::: Records for the exercise :::

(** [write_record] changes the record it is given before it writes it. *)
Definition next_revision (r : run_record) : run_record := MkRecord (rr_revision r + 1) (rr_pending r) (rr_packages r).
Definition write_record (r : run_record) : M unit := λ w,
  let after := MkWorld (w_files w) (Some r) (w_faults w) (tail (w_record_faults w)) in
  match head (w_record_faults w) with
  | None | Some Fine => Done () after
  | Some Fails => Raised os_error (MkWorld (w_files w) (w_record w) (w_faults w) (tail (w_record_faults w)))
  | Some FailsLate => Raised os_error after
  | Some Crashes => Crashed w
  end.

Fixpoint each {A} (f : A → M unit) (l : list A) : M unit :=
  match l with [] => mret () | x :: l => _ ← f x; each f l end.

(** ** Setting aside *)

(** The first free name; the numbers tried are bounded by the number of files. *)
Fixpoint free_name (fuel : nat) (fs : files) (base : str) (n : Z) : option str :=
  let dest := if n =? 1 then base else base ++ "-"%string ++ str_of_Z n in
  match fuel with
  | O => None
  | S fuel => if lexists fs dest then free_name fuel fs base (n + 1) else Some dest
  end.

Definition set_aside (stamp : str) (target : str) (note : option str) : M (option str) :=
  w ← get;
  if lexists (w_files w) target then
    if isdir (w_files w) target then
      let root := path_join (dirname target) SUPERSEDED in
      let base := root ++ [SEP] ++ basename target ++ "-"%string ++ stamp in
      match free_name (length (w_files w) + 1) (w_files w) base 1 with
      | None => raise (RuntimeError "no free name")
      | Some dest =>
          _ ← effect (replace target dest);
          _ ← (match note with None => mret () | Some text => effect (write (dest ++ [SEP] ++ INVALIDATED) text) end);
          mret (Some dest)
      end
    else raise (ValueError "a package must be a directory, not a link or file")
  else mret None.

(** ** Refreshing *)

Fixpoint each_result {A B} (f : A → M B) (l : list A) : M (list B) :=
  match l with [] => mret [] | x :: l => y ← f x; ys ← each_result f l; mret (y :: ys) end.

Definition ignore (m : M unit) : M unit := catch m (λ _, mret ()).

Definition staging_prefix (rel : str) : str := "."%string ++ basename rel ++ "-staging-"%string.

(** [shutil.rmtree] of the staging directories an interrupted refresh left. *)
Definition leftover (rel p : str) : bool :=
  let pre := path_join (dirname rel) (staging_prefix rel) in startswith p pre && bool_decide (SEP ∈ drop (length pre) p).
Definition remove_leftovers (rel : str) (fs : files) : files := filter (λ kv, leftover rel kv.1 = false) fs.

:::
::: Records for the exercise :::

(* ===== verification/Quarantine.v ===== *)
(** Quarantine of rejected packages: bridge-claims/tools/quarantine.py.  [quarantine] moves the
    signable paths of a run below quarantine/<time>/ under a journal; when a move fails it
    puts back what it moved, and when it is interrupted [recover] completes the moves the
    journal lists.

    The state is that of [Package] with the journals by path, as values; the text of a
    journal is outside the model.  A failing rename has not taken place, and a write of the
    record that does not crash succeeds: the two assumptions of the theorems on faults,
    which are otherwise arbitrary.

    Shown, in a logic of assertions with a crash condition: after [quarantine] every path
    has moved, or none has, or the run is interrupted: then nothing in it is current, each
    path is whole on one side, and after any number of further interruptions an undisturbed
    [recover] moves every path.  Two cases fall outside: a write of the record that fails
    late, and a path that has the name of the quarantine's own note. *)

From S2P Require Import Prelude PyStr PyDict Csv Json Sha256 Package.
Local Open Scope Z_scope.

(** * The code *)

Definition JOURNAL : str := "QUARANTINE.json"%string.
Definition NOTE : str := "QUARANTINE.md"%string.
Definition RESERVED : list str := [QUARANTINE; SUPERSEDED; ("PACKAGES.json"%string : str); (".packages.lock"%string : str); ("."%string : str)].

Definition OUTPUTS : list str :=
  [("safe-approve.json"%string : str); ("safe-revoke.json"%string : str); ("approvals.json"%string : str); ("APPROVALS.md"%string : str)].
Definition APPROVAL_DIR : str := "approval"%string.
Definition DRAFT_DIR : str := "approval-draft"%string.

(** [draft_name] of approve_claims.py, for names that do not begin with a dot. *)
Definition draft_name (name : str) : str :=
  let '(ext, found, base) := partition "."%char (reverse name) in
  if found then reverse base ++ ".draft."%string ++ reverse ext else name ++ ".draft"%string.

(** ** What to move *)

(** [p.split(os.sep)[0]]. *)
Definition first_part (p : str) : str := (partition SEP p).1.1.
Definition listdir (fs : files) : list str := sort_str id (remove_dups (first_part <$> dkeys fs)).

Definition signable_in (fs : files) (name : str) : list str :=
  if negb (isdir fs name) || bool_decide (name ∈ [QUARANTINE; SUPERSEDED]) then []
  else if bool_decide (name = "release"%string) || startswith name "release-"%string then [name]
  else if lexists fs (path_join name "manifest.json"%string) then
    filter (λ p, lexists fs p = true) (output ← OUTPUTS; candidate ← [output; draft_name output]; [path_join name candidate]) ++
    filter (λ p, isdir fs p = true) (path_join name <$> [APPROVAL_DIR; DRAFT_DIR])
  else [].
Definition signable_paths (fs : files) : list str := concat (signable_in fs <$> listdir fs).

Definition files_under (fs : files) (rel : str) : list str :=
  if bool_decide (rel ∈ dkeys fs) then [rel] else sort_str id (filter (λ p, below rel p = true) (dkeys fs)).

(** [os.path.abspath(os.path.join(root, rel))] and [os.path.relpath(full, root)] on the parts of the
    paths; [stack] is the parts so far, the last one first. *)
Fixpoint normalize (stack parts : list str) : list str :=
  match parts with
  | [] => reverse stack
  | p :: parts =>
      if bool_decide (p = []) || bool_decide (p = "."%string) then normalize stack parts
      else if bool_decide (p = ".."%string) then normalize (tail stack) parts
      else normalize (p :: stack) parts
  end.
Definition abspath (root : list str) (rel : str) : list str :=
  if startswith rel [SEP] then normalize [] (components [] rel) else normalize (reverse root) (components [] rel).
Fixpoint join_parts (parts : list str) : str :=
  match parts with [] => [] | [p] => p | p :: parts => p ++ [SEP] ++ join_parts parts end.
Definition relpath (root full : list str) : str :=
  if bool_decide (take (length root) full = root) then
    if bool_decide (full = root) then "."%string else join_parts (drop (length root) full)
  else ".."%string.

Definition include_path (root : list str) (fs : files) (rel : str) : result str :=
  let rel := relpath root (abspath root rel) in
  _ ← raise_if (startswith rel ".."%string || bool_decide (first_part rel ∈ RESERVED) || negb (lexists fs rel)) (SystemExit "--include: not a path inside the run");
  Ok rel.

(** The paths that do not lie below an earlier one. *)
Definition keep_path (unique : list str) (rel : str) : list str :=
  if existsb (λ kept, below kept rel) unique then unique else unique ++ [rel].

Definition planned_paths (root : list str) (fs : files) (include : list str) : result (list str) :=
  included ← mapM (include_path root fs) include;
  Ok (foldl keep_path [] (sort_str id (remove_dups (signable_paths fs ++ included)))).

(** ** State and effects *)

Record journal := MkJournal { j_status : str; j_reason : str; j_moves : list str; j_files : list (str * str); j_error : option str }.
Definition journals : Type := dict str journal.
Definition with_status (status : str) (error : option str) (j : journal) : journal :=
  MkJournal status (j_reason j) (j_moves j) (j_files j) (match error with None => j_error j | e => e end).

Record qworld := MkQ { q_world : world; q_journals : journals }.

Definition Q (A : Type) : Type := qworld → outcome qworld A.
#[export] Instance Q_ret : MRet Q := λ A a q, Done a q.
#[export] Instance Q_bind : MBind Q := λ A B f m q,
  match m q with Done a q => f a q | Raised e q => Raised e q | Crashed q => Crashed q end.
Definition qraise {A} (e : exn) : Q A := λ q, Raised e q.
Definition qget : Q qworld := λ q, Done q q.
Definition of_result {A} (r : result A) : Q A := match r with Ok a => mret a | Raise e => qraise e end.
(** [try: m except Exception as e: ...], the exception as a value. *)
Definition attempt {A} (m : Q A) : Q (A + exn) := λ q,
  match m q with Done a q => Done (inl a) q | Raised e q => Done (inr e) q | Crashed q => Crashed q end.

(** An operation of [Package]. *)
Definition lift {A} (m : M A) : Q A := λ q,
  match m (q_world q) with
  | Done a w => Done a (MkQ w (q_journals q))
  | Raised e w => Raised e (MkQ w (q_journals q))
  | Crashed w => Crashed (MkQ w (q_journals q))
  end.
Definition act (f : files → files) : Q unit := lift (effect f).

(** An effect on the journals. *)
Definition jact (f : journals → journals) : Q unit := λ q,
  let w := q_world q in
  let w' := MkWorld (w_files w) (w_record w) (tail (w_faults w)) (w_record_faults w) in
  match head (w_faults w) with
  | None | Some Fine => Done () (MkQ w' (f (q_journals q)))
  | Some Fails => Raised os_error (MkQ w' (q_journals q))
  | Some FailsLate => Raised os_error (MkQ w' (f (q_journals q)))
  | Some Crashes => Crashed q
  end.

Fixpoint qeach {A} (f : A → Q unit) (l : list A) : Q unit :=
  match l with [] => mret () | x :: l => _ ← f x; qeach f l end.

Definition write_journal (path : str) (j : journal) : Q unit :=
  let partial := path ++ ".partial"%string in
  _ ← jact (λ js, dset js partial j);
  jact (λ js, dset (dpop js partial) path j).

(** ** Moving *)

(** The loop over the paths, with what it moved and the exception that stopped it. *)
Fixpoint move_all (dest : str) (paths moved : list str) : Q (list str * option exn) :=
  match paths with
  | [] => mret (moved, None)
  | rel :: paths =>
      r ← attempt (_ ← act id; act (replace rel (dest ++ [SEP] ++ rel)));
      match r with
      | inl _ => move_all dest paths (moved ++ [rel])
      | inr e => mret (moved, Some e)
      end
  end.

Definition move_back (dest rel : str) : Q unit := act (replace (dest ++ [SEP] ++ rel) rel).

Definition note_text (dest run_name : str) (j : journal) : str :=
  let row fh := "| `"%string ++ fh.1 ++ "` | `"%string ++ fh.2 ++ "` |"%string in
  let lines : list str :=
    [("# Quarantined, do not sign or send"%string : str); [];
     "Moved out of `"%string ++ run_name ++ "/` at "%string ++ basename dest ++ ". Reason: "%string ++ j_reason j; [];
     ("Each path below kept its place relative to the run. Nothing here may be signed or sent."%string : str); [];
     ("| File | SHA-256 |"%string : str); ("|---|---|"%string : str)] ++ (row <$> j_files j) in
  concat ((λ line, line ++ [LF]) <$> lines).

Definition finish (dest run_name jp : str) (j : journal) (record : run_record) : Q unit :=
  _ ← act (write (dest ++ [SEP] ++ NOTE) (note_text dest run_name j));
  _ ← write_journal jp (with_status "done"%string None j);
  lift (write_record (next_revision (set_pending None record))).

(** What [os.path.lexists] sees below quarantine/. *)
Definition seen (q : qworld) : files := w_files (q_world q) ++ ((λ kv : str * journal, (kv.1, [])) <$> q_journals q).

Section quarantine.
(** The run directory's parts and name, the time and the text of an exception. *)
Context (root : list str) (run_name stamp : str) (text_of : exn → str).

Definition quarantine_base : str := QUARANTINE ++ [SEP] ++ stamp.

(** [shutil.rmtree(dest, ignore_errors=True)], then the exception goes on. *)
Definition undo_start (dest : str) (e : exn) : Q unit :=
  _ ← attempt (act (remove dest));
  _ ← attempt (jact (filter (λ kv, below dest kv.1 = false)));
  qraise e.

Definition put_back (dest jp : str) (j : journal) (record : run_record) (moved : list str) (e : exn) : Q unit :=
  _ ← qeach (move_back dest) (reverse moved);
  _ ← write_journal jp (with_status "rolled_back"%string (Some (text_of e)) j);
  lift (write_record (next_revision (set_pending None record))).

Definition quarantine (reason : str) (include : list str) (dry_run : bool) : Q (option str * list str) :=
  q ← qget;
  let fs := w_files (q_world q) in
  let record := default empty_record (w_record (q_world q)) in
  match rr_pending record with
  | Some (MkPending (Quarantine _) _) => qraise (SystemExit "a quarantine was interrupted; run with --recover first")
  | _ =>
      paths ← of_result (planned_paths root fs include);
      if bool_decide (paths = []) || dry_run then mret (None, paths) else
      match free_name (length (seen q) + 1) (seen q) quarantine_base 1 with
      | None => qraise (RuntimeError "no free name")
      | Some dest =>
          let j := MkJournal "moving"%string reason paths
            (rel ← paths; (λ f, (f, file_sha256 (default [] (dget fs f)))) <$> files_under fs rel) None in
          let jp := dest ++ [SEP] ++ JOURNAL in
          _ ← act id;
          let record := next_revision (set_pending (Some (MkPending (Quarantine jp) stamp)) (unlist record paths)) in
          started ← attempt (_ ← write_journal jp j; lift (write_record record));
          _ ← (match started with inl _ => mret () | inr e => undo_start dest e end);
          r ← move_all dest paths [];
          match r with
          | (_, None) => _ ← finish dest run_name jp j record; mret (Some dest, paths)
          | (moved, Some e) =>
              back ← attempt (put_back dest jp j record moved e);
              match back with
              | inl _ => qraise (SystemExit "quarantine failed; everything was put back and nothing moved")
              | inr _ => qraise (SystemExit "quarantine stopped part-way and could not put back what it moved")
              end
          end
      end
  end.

:::
::: Records for the exercise :::

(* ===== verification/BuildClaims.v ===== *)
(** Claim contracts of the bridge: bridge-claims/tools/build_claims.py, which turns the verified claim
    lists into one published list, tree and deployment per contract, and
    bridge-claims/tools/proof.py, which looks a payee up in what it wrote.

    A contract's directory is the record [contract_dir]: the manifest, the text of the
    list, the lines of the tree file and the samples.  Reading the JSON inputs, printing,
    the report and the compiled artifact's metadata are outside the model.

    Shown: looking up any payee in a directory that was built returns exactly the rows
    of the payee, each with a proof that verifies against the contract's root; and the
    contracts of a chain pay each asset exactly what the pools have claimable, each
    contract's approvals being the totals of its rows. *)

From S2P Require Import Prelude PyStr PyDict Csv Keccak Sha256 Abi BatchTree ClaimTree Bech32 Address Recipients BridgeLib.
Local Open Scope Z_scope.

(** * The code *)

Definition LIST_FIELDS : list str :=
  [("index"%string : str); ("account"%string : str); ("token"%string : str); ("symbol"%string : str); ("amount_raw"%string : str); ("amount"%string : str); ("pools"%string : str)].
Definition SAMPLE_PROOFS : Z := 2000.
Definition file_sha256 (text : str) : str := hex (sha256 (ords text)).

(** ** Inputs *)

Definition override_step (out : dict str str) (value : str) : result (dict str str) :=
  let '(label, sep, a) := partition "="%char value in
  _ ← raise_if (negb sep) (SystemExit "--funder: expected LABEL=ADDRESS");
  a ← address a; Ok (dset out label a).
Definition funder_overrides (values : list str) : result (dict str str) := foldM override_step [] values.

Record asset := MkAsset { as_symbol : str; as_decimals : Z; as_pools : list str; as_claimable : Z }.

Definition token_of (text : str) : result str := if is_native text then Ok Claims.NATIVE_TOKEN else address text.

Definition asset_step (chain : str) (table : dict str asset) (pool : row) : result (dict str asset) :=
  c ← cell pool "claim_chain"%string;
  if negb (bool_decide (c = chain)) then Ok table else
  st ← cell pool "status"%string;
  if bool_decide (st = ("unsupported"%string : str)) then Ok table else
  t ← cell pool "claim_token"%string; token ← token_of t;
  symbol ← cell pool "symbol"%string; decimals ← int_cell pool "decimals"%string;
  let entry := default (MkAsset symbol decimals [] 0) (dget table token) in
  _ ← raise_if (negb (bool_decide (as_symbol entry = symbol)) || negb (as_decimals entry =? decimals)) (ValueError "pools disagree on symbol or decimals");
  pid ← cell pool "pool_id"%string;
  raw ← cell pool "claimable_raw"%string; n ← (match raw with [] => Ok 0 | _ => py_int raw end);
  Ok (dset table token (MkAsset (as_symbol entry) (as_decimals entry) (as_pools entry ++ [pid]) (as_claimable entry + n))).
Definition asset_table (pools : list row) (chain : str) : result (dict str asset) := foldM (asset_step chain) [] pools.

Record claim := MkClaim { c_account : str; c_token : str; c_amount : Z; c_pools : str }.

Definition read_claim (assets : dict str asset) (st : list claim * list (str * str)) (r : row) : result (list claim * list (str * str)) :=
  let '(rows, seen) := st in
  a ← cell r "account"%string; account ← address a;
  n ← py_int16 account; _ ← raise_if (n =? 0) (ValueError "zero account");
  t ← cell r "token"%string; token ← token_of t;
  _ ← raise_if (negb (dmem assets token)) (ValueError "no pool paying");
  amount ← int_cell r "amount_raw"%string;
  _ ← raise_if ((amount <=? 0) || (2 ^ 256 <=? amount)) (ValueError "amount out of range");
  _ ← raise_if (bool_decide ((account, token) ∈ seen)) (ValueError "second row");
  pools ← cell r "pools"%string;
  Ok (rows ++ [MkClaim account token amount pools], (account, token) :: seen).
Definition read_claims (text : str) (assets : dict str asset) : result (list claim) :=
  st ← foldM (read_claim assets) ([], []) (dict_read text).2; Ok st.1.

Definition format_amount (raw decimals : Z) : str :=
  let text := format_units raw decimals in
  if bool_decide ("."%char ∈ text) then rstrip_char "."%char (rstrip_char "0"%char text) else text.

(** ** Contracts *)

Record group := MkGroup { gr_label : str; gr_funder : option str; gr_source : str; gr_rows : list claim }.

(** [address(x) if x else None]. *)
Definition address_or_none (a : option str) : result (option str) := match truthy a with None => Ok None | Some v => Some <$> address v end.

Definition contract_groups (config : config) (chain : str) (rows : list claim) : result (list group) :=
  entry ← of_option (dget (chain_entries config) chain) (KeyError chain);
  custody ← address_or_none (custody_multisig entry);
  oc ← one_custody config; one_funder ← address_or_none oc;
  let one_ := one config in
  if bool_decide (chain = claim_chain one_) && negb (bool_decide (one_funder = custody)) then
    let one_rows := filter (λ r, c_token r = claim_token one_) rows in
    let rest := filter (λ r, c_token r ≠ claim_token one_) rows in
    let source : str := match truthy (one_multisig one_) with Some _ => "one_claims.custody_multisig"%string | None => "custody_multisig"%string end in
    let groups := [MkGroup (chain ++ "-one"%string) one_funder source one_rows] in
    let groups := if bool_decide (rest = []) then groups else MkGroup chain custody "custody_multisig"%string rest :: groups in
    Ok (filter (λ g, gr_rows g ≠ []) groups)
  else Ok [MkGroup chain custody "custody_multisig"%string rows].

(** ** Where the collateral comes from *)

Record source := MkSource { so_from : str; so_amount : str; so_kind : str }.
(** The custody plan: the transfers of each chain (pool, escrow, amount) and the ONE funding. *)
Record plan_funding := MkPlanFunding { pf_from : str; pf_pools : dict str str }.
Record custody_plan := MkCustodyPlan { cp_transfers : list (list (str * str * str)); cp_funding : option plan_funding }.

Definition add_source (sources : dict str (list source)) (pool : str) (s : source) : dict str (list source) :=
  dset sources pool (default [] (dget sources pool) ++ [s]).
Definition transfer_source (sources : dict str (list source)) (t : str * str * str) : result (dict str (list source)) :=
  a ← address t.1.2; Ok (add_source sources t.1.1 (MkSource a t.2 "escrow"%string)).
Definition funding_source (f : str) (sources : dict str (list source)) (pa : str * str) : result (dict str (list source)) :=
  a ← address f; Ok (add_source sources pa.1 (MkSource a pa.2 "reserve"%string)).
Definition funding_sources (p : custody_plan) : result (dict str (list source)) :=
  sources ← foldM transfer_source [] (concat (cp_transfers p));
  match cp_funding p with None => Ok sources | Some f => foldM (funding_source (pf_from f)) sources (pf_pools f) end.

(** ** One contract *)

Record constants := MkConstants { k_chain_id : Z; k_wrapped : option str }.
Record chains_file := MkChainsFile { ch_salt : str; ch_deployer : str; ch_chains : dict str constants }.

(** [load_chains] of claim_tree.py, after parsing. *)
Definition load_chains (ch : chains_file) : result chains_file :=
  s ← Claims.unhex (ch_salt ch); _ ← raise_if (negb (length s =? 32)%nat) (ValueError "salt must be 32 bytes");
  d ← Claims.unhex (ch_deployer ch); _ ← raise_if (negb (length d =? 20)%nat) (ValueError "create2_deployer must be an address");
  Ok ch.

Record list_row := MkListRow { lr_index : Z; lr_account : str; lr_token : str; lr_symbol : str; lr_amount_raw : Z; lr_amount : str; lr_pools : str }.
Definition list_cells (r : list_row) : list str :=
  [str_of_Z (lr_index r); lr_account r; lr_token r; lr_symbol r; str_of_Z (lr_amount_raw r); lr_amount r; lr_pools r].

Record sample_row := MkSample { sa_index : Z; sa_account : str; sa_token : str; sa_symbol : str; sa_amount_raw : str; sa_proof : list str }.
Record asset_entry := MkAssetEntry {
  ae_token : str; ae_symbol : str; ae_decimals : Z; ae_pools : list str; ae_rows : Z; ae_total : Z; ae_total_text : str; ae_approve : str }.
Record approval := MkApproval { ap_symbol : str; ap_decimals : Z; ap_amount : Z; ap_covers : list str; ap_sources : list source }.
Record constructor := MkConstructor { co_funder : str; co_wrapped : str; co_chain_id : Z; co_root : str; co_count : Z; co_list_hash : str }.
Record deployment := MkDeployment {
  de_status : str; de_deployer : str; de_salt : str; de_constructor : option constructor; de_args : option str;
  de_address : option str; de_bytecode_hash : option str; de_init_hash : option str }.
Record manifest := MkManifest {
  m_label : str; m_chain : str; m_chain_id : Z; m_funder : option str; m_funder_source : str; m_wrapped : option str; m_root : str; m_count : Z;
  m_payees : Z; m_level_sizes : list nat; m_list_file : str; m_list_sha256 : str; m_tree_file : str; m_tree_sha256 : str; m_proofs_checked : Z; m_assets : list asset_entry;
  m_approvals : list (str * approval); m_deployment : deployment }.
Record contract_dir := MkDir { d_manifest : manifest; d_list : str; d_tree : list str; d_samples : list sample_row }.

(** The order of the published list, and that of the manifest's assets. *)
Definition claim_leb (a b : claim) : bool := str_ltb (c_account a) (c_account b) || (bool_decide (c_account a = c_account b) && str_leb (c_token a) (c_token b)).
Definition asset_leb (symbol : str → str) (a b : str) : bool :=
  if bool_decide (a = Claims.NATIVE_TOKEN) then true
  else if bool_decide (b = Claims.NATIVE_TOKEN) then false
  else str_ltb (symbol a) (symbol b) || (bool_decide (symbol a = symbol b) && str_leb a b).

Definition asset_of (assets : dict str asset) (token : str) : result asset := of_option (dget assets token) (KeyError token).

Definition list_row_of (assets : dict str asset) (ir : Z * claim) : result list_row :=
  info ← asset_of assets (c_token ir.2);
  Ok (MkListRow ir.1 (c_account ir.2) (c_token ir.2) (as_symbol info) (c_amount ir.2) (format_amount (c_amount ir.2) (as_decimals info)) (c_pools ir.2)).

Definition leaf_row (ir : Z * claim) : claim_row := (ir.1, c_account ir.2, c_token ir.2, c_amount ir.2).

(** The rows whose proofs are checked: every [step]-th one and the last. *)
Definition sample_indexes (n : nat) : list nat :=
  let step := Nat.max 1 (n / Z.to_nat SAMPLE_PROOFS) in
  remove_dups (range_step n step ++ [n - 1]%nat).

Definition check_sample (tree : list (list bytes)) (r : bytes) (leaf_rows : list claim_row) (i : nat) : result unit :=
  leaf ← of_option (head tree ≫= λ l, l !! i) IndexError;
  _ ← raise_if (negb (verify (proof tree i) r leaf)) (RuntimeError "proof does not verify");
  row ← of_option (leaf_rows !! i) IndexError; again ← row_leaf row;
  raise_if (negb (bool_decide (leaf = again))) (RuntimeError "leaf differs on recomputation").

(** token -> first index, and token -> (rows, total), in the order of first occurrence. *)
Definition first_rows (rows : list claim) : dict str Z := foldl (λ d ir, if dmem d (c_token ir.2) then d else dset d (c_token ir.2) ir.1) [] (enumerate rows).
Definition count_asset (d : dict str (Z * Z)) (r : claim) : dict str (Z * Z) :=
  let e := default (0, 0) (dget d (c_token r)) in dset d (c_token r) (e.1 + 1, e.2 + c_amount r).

:::

The entries above hold the needed span. Transcribe exactly the lines from the one with "if bool_decide (full" to the one with "(** The paths", both included.

Reply to the exercise -
    if bool_decide (full = root) then "."%string else join_parts (drop (length root) full)
  else ".."%string.

Definition include_path (root : list str) (fs : files) (rel : str) : result str :=
  let rel := relpath root (abspath root rel) in
  _ ← raise_if (startswith rel ".."%string || bool_decide (first_part rel ∈ RESERVED) || negb (lexists fs rel)) (SystemExit "--include: not a path inside the run");
  Ok rel.

(** The paths that do not lie below an earlier one. *)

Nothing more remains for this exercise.